ICD-10-CM D80.0 is the diagnosis code for Hereditary hypogammaglobulinemia. This code falls under the section "Certain disorders involving the immune mechanism" within Chapter 3 — Diseases of the blood and blood-forming organs and certain disorders involving the immune mechanism (D50-D89). It is a billable/specific ICD-10-CM code that can be used to indicate a diagnosis for reimbursement purposes. Medical coders and healthcare providers use this code to document and classify diagnoses in electronic health records, insurance claims, and clinical databases.
Understanding where D80.0 sits in the ICD-10-CM classification helps ensure proper coding:
Yes, D80.0 is a billable/specific ICD-10-CM code that can be used to indicate a diagnosis for reimbursement purposes.
D80.0 is the ICD-10-CM diagnosis code for "Hereditary hypogammaglobulinemia". It is used by healthcare providers to classify and document this condition in medical records and insurance claims.
The parent code of D80.0 is D80 ("Immunodeficiency with predominantly antibody defects"). D80.0 provides a more specific classification within this category.
D80.0 is located in Section D80-D89 — "Certain disorders involving the immune mechanism" within Chapter 3 of the ICD-10-CM Tabular List.

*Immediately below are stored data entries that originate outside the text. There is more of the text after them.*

Lemma copy_keeps_held t (from : Tree) files : forall (to : Tree) f x,
  from !! f = Some x ->
  (content <$> to) !! f = Some (content x) ->
  (content <$> foldl (fun tree file => copyFile t from tree file) to files)
    !! f = Some (content x).
Proof.
  induction files as [|g files IH]; intros to f x Hf Hheld; cbn;
    [exact Hheld|].
  apply IH; [exact Hf|]. rewrite copyFile_contents.
  destruct (from !! g) as [y|] eqn:E; [|exact Hheld].
  destruct (decide (g = f)) as [->|Hne].
  - rewrite lookup_insert_eq. congruence.
  - now rewrite lookup_insert_ne.
Qed.

(** After a batch copy the target holds the content of every copied
    file. *)
Lemma copy_holds t (from : Tree) files : forall (to : Tree) f x,
  In f files -> from !! f = Some x ->
  (content <$> foldl (fun tree file => copyFile t from tree file) to files)
    !! f = Some (content x).
Proof.
  induction files as [|g files IH]; intros to f x Hin Hf; [destruct Hin|].
  cbn. destruct Hin as [->|Hin].
  - apply copy_keeps_held; [exact Hf|].
    rewrite copyFile_contents, Hf. apply lookup_insert_eq.
  - now apply IH.
Qed.

(* ------------------------------------------------------------------- *)
(** *** Push *)





End EngineFacts.

Module EngineClaims.
Import JS Merger Disk Resolver ResolverFacts SyncEngine EngineFacts Samples.

(* ------------------------------------------------------------------- *)
(** *** Push twice *)


(* ------------------------------------------------------------------- *)
(** *** Pull with a skipped conflict *)

(** C2, as stated, fails: in this pull the user keeps [a.json] and skips
    [b.json], so exactly one record is left unresolved by 'skip' and the
    other is resolved; the result is not a success and carries no
    conflicts sequence. *)
Lemma pull_one_skip_not_success :
  checkForConflicts (getRepoFiles world_ab) world_ab
  = [conflict_a; conflict_b] /\
  resolveConflicts prompt_skip_b take_remote parse_one print_null Ask
    world_ab [conflict_a; conflict_b]
  = [setResolved conflict_a true; setResolved conflict_b false] /\
  ~ (success (fst (pull Ask sync_all pull_nothing prompt_skip_b take_remote
                     parse_one print_null world_ab)) = true /\
     conflicts (fst (pull Ask sync_all pull_nothing prompt_skip_b
                       take_remote parse_one print_null world_ab))
     <> None).
Proof.
  split; [vm_compute; reflexivity|]. split; [vm_compute; reflexivity|].
  intros [Hsuccess _]. vm_compute in Hsuccess. discriminate.
Qed.

(** C2, amended: when the transport pull succeeds and exactly one of the
    conflicts found is answered 'skip' while every other one is
    resolved, the pull applies the resolutions of the resolved records
    and does nothing else to the live tree, the skipped file stays as it
    was, and the result is a failure: [success = false], one error
    ["1 conflicts remain unresolved"], and no conflicts sequence. *)
Theorem pull_with_one_skip shouldSyncFile gitPull prompt dm parse print
    (w : World) (r' : Repo) (skipped : ConflictInfo) :
  let w2 := withRepo (createBackup shouldSyncFile w) r' in
  let found := checkForConflicts (getRepoFiles w2) w2 in
  let out := pull Ask shouldSyncFile gitPull prompt dm parse print w in
  let resolvedList := resolveConflicts prompt dm parse print Ask w2 found in
  gitPull (repo w) = (true, r') ->
  In skipped found ->
  (forall c, In c found ->
             prompt c (offered (canMerge (path c))) = Skip <-> c = skipped) ->
  success (fst out) = false /\
  conflicts (fst out) = None /\
  pulled (fst out) = None /\
  errors (fst out) = Some ["1 conflicts remain unresolved"] /\
  message (fst out) = "Pull completed with unresolved conflicts" /\
  In (setResolved skipped false) resolvedList /\
  (forall c, In c found -> c <> skipped ->
             In (setResolved c true) resolvedList) /\
  claudeHome (snd out) =
    applyResolutions resolvedList (now w) (claudeHome w) /\
  claudeHome (snd out) !! path skipped = claudeHome w !! path skipped.
Proof.
  intros w2 found out resolvedList Hpull Hin Hskip.
  assert (Hpaths : NoDup (map path found)).
  { apply checkForConflicts_NoDup, listFiles_NoDup. }
  assert (Hmark : forall c, In c found ->
            markResolved (resolveConflict prompt dm parse print Ask w2 c) c =
            setResolved c (if decide (c = skipped) then false else true)).
  { intros c Hc. rewrite markResolved_ask.
    destruct (decide (c = skipped)) as [->|Hne].
    - now rewrite (proj2 (Hskip skipped Hin) eq_refl).
    - destruct (prompt c (offered (canMerge (path c)))) eqn:E;
        try reflexivity.
      exfalso. apply Hne. now apply Hskip. }
  assert (Hcount : countUnresolved resolvedList = 1%nat).
  { subst resolvedList. rewrite countUnresolved_ask.
    apply (filter_singleton _ found skipped).
    - now apply (NoDup_of_map path).
    - exact Hin.
    - intros c Hc. rewrite <- (Hskip c Hc).
      destruct (prompt c (offered (canMerge (path c))));
        cbn; split; congruence. }
  assert (Hout : out =
    ({| success := false; pushed := None; pulled := None;
        conflicts := None;
        errors := Some ["1 conflicts remain unresolved"];
        message := "Pull completed with unresolved conflicts" |},
     withClaudeHome w2
       (applyResolutions resolvedList (now w2) (claudeHome w2)))).
  { subst out. unfold pull.
    change (repo (createBackup shouldSyncFile w)) with (repo w).
    rewrite Hpull. cbn [negb]. fold w2. fold found.
    rewrite (In_length_positive skipped found Hin). fold resolvedList.
    rewrite Hcount. reflexivity. }
  rewrite Hout. cbn [fst snd success conflicts pulled errors message].
  repeat split.
  - subst resolvedList. unfold resolveConflicts.
    apply in_map_iff. exists skipped. split; [|exact Hin].
    rewrite (Hmark skipped Hin). now rewrite decide_True.
  - intros c Hc Hne. subst resolvedList. unfold resolveConflicts.
    apply in_map_iff. exists c. split; [|exact Hc].
    rewrite (Hmark c Hc). now rewrite decide_False.
  - cbn [withClaudeHome claudeHome].
    apply applyResolutions_untouched.
    intros c' Hc' Htruthy Hsame. subst resolvedList.
    unfold resolveConflicts in Hc'. apply in_map_iff in Hc' as (c & <- & Hc).
    rewrite (Hmark c Hc) in Htruthy, Hsame.
    destruct (decide (c = skipped)) as [->|Hne]; [discriminate|].
    apply Hne. cbn in Hsame.
    now apply (NoDup_map_injective path found c skipped Hpaths).
Qed.

Lemma pull_with_one_skip_witness :
  success (fst (pull Ask sync_all pull_nothing prompt_skip_b take_remote
                  parse_one print_null world_ab)) = false /\
  claudeHome (snd (pull Ask sync_all pull_nothing prompt_skip_b take_remote
                     parse_one print_null world_ab)) !! "b.json"
  = Some (file "local b" 10).
Proof.
  destruct (pull_with_one_skip sync_all pull_nothing prompt_skip_b
              take_remote parse_one print_null world_ab (repo world_ab)
              conflict_b)
    as (Hsuccess & _ & _ & _ & _ & _ & _ & _ & Hkept).
  - reflexivity.
  - vm_compute. right. left. reflexivity.
  - assert (Hfound :
      checkForConflicts
        (getRepoFiles (withRepo (createBackup sync_all world_ab)
                         (repo world_ab)))
        (withRepo (createBackup sync_all world_ab) (repo world_ab))
      = [conflict_a; conflict_b]) by (vm_compute; reflexivity).
    rewrite Hfound. intros c [<-|[<-|[]]].
    + split; intros H; [discriminate H|].
      apply (f_equal path) in H. discriminate H.
    + split; reflexivity.
  - split; [exact Hsuccess|].
    etransitivity; [exact Hkept|]. vm_compute. reflexivity.
Defined.

End EngineClaims.

(* ===================================================================== *)
(** ** Further properties of the merge engine and the decision table *)
(* ===================================================================== *)

Module EngineProperties.
Import JS Merger MergerFacts MergerClaims Disk Resolver Samples.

Use D80.0 when the patients documented diagnosis matches "Hereditary hypogammaglobulinemia" and the clinical documentation supports this level of specificity. Always verify with the latest ICD-10-CM guidelines and payer requirements.
The ICD-10-CM code for Hereditary hypogammaglobulinemia is D80.0.
Yes, D80.0 can be used as a primary diagnosis code since it is billable and specific.
D80.0 is in Chapter 3 of the ICD-10-CM Tabular List.
Yes, D80.0 is a valid ICD-10-CM code for the 2026 fiscal year, subject to official CMS updates.